• [Excerpted records]:

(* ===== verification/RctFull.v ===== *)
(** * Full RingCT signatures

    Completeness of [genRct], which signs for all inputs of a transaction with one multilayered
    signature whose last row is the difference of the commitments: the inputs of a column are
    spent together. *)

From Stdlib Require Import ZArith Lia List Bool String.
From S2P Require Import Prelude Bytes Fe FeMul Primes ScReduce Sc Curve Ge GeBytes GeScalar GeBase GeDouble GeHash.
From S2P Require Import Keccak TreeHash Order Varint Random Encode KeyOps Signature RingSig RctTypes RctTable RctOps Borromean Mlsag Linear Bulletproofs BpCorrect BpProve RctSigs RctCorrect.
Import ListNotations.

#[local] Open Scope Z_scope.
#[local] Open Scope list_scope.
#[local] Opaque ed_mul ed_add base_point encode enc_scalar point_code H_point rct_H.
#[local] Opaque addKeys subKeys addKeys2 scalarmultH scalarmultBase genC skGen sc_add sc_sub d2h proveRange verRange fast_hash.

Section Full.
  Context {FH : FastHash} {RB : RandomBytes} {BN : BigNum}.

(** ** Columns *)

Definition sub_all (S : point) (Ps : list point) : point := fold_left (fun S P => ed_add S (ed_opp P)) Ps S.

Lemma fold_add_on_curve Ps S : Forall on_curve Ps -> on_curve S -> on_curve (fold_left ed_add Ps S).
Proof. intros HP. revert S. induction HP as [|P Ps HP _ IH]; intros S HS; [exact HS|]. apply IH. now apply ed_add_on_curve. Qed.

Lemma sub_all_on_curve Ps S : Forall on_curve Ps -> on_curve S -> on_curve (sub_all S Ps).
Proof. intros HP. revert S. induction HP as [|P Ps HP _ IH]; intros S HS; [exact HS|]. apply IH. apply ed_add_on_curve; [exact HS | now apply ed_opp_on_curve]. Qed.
--
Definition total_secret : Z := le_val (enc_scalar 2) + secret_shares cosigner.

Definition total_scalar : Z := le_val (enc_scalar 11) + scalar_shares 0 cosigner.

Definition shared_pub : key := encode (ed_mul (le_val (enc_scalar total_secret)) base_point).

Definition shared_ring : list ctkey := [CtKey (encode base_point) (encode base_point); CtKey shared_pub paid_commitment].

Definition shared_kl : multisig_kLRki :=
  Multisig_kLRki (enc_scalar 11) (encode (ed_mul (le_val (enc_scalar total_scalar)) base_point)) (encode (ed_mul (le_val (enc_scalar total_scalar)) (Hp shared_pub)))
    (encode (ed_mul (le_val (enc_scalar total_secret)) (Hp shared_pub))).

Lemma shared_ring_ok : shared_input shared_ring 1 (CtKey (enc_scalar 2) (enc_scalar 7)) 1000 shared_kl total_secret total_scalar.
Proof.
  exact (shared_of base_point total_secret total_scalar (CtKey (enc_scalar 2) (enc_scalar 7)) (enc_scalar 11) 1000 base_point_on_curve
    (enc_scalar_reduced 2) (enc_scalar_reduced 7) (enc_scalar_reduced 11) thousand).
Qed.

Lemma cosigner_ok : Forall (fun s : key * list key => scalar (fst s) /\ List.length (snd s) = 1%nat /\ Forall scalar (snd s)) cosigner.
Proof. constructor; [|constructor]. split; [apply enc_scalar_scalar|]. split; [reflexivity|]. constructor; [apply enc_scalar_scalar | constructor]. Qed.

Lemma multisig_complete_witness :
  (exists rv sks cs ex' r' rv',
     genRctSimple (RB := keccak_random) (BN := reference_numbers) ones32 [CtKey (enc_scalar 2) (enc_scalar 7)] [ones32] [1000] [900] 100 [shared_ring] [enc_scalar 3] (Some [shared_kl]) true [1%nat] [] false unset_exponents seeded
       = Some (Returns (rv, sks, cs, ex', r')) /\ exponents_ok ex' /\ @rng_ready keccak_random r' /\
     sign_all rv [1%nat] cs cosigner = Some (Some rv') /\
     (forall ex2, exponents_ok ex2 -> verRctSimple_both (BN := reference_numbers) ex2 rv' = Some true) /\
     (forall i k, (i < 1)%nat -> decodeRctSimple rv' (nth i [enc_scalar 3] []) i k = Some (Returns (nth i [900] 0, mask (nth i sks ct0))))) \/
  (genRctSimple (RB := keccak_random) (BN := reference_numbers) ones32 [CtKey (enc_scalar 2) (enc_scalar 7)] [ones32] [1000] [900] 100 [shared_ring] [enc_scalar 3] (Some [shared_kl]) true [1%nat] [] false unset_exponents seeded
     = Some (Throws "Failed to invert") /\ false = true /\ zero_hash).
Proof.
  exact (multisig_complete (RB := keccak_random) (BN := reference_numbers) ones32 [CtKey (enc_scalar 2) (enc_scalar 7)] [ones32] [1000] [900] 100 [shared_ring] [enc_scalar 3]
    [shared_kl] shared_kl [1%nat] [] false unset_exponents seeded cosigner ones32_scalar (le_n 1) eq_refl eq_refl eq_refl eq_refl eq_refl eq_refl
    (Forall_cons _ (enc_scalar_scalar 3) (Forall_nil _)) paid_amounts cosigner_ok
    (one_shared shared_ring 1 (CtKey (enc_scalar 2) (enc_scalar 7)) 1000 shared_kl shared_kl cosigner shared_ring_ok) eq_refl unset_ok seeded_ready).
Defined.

• [Work item]: Transcribe, exactly and without additions, the lines of the records above, beginning with the line that contains "(* ===== verification/RctFull.v ===== *)" and ending with the line that contains "From S2P Require Import Prelude", both included.

• [Answer area]:
(* ===== verification/RctFull.v ===== *)
(** * Full RingCT signatures

    Completeness of [genRct], which signs for all inputs of a transaction with one multilayered
    signature whose last row is the difference of the commitments: the inputs of a column are
    spent together. *)

From Stdlib Require Import ZArith Lia List Bool String.
From S2P Require Import Prelude Bytes Fe FeMul Primes ScReduce Sc Curve Ge GeBytes GeScalar GeBase GeDouble GeHash.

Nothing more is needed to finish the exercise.